Composition and lighting are fundamental cornerstones of photography. We all know good light is key to capturing amazing photos.
Flash photography allows controlling indoor photography lighting conditions using artificial light, your camera’s flash, and even reflectors. Outdoor lighting, however, can’t be controlled, so you have to work with what nature gives you.
One gift it does give is the golden hour (or ‘magic hour’); a short window of magical light that happens twice a day (provided the weather is not overcast).
When Is the Golden Hour?
So what is the golden hour in photography?
it’s the period of time shortly after sunrise or before sunset. The duration depends on the seasons and your location, as well as the local weather.

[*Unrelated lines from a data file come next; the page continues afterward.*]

(** X16. One value whose [type] or [name] is not a string makes
    [get_tags_from_die] raise [AttributeError], whatever well-formed
    findings and values come before it and whatever comes after. *)
Theorem tags_field_not_a_string before d values_before vd ty nm values_after after :
  forallb is_typed_finding before = true ->
  dict_get "values" d
    = Some (JArr (values_before ++ JObj vd :: values_after)) ->
  forallb is_typed_value values_before = true ->
  dict_get "type" vd = Some ty ->
  dict_get "name" vd = Some nm ->
  is_str ty && is_str nm = false ->
  get_tags_from_die list_of_set (before ++ JObj d :: after)
  = Raise AttributeError.
Proof.
  intros Hbefore Hvalues Hvb Hty Hnm Hstr. unfold get_tags_from_die.
  rewrite tags_of_detects_app, tags_of_detects_typed by done.
  cbn [mbind result_bind tags_of_detects Py.contains Py.getitem].
  rewrite Hvalues. cbn [negb mbind result_bind Py.iter].
  rewrite tags_of_values_app, tags_of_values_typed by done.
  cbn [mbind result_bind tags_of_values].
  by rewrite (tags_of_packer_not_str _ vd ty nm).
Qed.

End TagsMore.

(** ** [extract_json_output_from_die] *)

Section DieMore.

(** One turn of the loop either drops the finding or keeps it, and it
    keeps only an object with a non-empty [values]. *)
Lemma die_loop_step detected rest output out :
  die_loop (detected :: rest) output = Ok out ->
  die_loop rest output = Ok out
  \/ (has_values detected /\ die_loop rest (output ++ [detected]) = Ok out).
Proof.
  cbn [die_loop].
  destruct detected as [| | | | |d]; try discriminate.
  cbn [Py.get mbind result_bind].
  destruct (dict_get "values" d) as [v|] eqn:Hv; [|by left].
  destruct (Py.len v) as [[|n]|] eqn:Hlen; [by left| |discriminate].
  cbn [mbind result_bind Nat.eqb].
  match goal with
  | |- context [mbind _ ?x] => destruct x as [[]|]
  end; cbn [mbind result_bind]; [by left| |discriminate].
  intros Hout. right. split; [|done]. by exists d, v, n.
Qed.

Lemma die_loop_kept detects : forall output out,
  die_loop detects output = Ok out ->
  exists kept,
    out = output ++ kept /\ sublist kept detects /\ Forall has_values kept.
Proof.
  induction detects as [|detected rest IH]; intros output out.
  - intros [= <-]. exists []. by rewrite app_nil_r.
  - intros [Hdrop|[Hvalues Hkeep]]%die_loop_step.
    + destruct (IH _ _ Hdrop) as (kept & -> & Hsub & Hall).
      exists kept. split; [done|]. split; [by apply sublist_cons|done].
    + destruct (IH _ _ Hkeep) as (kept & -> & Hsub & Hall).
      exists (detected :: kept). rewrite <- app_assoc.
      split; [done|]. split; [by apply sublist_skip|by constructor].
Qed.

(** X6. Whatever the [detects] array holds, when the loop of
    [extract_json_output_from_die] returns, it returns findings of the
    array, in their order, and each of them is an object with a non-empty
    [values]. *)
Theorem die_loop_returns_findings detects out :
  die_loop detects [] = Ok out ->
  sublist out detects /\ Forall has_values out.
Proof.
  intros (kept & -> & Hsub & Hall)%die_loop_kept. by split.
Qed.

(** X7. The text before the first opening brace and after the last
    closing brace does not count: the function returns what it returns on
    the span alone. *)
Theorem die_noise_ignored pre mid post sample_hash w :
  Str.contains "{" pre = false ->
  Str.contains "}" post = false ->
  extract_json_output_from_die
    (pre ++ String "{" (mid ++ String "}" post))%string sample_hash w
  = extract_json_output_from_die
      (String "{" (mid ++ String "}" EmptyString))%string sample_hash w.
Proof.
  intros Hpre Hpost.
  rewrite (extract_die_matched _ _ _ _ (search_die_pattern pre mid post Hpre Hpost)).
  by rewrite (extract_die_matched _ _ _ _
                (search_die_pattern EmptyString mid EmptyString eq_refl eq_refl)).
Qed.

(** What the two extractions do to the world: nothing, or one line at
    level ERROR, and then they return the empty list. *)
Lemma extract_die_effects die_data sample_hash w w' r :
  extract_json_output_from_die die_data sample_hash w = (w', r) ->
  w' = w \/ exists msg, w' = log_to w ERROR msg /\ r = Ok [].
Proof.
  unfold extract_json_output_from_die, mbind, M_bind, lift, mret, M_ret, log.
  repeat match goal with
  | |- context [match ?x with _ => _ end] => destruct x
  | |- context [if ?b then _ else _] => destruct b
  end; intros [= <- <-]; (by left) || (right; by eexists).
Qed.

Lemma extract_trid_effects trid_data sample_hash w w' r :
  extract_json_output_from_trid trid_data sample_hash w = (w', r) ->
  w' = w \/ exists msg, w' = log_to w ERROR msg /\ r = Ok [].
Proof.
  rewrite extract_trid_cases.
  destruct trid_data; [intros [= <- <-]; by left|].
  destruct (Re.findall _ _); [intros [= <- <-]; right; by eexists|].
  destruct (trid_entries _); intros [= <- <-]; by left.
Qed.

(** X8. [extract_json_output_from_die] and [extract_json_output_from_trid]
    send no task and log at most one line; the line is at level ERROR and
    comes only with the empty list as result, never with an exception and
    never with a finding or an entry. *)
Theorem extractions_effects (text sample_hash : string) (w w' : world) :
  (forall r,
      extract_json_output_from_die text sample_hash w = (w', r) ->
      sent w' = sent w
      /\ (logged w' = logged w
          \/ exists msg, logged w' = logged w ++ [(ERROR, msg)] /\ r = Ok []))
  /\ (forall r,
        extract_json_output_from_trid text sample_hash w = (w', r) ->
        sent w' = sent w
        /\ (logged w' = logged w
            \/ exists msg, logged w' = logged w ++ [(ERROR, msg)] /\ r = Ok [])).
Proof.
  split; intros r [->|(msg & -> & ->)]%extract_die_effects
    || intros r [->|(msg & -> & ->)]%extract_trid_effects;
    (split; [done|]); (by left) || (right; by exists msg).
Qed.

(** The loop on findings DiE writes followed by anything. *)
Lemma die_loop_prefix before rest : forall output,
  forallb is_finding before = true ->
  die_loop (before ++ rest) output
  = die_loop rest (output ++ List.filter informative before).
Proof.
  induction before as [|detected before IH]; intros output.
  - intros _. cbn. by rewrite app_nil_r.
  - cbn [forallb]. intros [Hd Hbefore]%andb_prop.
    cbn [app die_loop List.filter].
    destruct detected as [| | | | |d]; try discriminate.
    unfold is_finding in Hd. unfold informative, finding_values.
    cbn [Py.get mbind result_bind Py.getitem].
    destruct (dict_get "values" d) as [values|].
    + destruct values as [| | | |vs|]; try discriminate.
      destruct vs as [|v [|v' vs]].
      * cbn. by apply IH.
      * destruct v as [| | | | |vd]; try discriminate.
        cbn [has_type] in Hd. cbn [type_is].
        cbn [Py.len List.length Nat.eqb mbind result_bind Py.getitem
             Py.index nth_error].
        destruct (dict_get "type" vd) as [ty|]; [|discriminate].
        cbn [mbind result_bind].
        destruct (Py.eq_str ty "Unknown"); cbn [negb].
        -- by apply IH.
        -- rewrite IH by done. by rewrite <- app_assoc.
      * cbn [Py.len List.length Nat.eqb mbind result_bind].
        rewrite IH by done. by rewrite <- app_assoc.
    + cbn. by apply IH.
Qed.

It’s essentially the warm sunlight that occurs when the sun is between the horizon and 6 degrees above it. This is greatly influenced by the time of year and location.
Northerly places, such as Iceland and Norway, are famous for their exceptionally long sunrises and sunsets. The golden hour in winter and summer lasts much longer than an hour in such locations.
Destinations closer to the equator, on the other hand, are known for their swift sunrises and sunsets; they’ll experience much shorter golden hours.
Golden Hour Characteristics
How do you find the golden hour? There are three key features of the golden hour, all of which combine to create amazing photographic conditions.
- Warm colors: sunlight is in the orange and yellow range of the color spectrum during the golden hour, which is why it’s called that.
- Low angle of the sun: this is what defines the golden hour. A low angle creates softer light and longer shadows.
- Diffused light: when the sun is close to the horizon, light has to travel further than when it’s high in the sky. The atmosphere acts like a light diffuser, which makes the light less intense and ‘softer’. It reduces harsh contrast, which makes it easier to capture an evenly exposed image. It also filters out blue light to give mainly warm colors.